Data extracts:
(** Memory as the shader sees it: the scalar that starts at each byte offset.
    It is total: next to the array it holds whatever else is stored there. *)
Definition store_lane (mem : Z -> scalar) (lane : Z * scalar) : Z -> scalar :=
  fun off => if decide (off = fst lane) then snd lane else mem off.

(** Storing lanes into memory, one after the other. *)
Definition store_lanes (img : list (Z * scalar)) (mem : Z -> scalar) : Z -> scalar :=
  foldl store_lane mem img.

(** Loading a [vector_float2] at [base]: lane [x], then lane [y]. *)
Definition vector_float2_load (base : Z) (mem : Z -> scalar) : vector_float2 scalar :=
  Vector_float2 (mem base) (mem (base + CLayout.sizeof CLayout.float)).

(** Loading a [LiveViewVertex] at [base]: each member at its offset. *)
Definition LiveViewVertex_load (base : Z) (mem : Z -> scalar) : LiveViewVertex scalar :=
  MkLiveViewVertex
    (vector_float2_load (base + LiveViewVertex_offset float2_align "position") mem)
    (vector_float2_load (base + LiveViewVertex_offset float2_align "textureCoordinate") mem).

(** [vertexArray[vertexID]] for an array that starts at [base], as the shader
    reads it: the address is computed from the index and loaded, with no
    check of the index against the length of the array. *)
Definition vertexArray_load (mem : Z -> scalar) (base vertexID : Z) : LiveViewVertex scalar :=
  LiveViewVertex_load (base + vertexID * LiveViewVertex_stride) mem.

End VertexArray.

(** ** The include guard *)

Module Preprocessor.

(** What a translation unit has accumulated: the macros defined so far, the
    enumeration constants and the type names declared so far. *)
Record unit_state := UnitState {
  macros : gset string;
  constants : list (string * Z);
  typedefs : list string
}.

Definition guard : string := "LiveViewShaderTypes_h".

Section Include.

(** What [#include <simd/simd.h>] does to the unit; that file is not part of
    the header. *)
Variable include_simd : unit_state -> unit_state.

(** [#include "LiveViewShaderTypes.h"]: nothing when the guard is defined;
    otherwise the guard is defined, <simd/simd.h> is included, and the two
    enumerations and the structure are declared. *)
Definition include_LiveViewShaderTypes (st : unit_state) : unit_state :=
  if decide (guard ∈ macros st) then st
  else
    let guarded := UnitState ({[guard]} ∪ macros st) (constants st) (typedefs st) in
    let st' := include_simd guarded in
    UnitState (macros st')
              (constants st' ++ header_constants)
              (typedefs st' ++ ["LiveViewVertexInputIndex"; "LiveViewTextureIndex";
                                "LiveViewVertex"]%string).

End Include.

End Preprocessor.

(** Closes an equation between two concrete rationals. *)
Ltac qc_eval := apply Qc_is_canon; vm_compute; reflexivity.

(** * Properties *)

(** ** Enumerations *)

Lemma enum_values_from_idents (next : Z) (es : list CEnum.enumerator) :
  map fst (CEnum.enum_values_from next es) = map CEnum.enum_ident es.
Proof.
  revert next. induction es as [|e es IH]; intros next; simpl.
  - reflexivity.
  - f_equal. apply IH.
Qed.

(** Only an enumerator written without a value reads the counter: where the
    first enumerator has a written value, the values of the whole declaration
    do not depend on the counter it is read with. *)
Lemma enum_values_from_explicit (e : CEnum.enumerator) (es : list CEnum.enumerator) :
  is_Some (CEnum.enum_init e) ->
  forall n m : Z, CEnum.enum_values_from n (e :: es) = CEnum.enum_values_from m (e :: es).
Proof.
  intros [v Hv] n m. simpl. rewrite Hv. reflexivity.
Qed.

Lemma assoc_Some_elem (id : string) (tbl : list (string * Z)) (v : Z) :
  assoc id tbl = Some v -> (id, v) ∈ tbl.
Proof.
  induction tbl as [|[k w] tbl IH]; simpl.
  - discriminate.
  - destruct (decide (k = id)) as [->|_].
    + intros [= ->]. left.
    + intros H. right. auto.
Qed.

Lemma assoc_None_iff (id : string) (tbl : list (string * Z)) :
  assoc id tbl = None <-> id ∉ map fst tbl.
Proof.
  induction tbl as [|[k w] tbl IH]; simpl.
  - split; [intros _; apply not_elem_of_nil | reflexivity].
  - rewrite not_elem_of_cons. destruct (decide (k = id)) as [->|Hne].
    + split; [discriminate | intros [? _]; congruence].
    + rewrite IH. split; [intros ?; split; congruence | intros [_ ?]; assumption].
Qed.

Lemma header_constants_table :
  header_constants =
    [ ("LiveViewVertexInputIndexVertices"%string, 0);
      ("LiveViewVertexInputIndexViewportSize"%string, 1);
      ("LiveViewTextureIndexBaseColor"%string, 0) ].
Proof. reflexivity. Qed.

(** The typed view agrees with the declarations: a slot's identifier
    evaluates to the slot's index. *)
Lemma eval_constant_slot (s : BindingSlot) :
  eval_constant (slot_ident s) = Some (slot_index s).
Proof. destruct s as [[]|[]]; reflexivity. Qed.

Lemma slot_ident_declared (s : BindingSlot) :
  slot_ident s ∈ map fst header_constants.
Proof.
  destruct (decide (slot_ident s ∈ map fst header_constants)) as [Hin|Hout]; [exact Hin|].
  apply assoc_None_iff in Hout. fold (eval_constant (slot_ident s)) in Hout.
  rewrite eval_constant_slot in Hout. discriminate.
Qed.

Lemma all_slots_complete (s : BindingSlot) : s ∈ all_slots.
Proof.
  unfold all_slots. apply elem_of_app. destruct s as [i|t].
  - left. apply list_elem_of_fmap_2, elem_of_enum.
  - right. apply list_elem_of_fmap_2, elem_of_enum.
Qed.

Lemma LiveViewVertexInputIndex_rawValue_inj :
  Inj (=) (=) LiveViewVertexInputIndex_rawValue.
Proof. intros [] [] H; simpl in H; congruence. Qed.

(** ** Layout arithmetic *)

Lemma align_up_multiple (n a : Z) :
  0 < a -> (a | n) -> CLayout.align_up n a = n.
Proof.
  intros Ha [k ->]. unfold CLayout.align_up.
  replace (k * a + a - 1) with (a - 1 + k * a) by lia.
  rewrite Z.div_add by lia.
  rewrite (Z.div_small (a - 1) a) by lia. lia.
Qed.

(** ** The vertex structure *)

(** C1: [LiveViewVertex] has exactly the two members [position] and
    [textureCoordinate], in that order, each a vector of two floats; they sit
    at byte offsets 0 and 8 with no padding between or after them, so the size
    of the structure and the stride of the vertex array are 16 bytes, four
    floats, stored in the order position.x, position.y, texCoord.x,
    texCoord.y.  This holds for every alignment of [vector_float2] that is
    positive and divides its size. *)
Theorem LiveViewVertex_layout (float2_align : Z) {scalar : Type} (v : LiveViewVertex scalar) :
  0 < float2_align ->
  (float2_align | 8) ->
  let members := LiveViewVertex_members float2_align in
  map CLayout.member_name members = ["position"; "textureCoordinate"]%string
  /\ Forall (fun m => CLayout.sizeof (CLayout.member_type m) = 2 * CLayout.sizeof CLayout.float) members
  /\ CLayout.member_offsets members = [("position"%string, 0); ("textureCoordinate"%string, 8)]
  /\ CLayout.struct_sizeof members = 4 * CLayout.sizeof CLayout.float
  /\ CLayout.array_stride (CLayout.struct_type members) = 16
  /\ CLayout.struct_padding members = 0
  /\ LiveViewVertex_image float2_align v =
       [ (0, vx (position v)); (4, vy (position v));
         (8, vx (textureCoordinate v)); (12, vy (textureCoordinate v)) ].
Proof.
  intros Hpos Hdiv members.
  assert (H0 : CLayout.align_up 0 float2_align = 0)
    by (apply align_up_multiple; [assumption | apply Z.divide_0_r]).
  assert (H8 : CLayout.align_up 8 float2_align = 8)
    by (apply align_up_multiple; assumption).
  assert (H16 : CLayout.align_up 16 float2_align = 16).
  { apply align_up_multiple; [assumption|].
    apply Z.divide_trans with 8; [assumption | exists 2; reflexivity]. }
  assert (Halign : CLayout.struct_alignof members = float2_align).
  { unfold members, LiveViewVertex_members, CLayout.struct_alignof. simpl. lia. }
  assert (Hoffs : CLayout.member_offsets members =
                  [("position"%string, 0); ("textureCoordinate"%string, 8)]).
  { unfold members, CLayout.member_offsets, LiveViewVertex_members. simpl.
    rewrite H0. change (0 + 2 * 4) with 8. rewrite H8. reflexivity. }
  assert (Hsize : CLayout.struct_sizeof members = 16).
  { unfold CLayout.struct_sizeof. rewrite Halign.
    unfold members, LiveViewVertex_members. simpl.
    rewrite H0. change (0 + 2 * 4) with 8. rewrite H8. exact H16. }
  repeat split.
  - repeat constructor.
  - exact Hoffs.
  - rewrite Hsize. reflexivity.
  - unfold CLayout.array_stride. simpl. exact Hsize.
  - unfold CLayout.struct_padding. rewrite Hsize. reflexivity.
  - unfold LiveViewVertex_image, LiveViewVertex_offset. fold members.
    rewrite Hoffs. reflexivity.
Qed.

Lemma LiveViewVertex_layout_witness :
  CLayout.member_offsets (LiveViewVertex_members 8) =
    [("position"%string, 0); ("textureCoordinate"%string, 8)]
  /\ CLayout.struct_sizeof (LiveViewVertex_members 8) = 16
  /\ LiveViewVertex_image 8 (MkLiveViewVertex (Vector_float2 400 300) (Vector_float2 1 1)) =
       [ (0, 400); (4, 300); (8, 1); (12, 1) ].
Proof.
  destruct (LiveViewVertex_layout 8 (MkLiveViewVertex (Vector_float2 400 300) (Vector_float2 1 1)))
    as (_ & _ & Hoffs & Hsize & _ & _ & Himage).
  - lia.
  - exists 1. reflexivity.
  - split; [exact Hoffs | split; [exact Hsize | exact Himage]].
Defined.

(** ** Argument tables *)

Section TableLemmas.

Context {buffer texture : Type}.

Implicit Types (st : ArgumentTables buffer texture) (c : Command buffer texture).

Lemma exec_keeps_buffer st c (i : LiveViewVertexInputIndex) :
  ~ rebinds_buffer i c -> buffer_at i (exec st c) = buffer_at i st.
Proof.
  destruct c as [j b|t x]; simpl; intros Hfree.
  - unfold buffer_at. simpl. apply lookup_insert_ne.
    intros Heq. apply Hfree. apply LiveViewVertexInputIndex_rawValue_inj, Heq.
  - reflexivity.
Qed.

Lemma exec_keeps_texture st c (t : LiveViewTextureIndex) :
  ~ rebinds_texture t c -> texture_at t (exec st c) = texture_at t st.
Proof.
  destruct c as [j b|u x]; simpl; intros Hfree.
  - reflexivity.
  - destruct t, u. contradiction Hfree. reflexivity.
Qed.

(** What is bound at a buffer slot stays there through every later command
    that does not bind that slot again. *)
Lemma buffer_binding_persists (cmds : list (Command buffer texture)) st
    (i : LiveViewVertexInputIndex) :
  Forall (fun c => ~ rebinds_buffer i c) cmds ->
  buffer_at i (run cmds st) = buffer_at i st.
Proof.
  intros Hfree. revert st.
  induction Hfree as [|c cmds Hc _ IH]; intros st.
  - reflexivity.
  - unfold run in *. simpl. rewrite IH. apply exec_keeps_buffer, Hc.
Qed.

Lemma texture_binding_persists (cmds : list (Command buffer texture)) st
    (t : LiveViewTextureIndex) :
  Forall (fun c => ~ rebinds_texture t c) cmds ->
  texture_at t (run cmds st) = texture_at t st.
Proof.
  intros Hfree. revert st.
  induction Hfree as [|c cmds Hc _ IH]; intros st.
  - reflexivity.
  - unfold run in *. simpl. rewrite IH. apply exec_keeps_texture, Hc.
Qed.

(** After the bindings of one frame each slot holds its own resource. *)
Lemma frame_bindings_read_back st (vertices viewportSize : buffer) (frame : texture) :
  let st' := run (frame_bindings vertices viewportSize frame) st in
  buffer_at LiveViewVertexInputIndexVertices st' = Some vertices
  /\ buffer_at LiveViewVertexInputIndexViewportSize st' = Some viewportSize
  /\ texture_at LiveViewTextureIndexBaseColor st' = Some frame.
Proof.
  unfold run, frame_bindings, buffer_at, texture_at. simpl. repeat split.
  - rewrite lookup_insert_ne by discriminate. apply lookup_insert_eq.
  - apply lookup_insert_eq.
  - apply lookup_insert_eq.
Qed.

About this task: Above are some records; copy exactly the lines from the one with "destruct c as [j b|u" through the one with "that does not bind that slot again. *)", both included, and no others.

Your response:
  destruct c as [j b|u x]; simpl; intros Hfree.
  - reflexivity.
  - destruct t, u. contradiction Hfree. reflexivity.
Qed.

(** What is bound at a buffer slot stays there through every later command
    that does not bind that slot again. *)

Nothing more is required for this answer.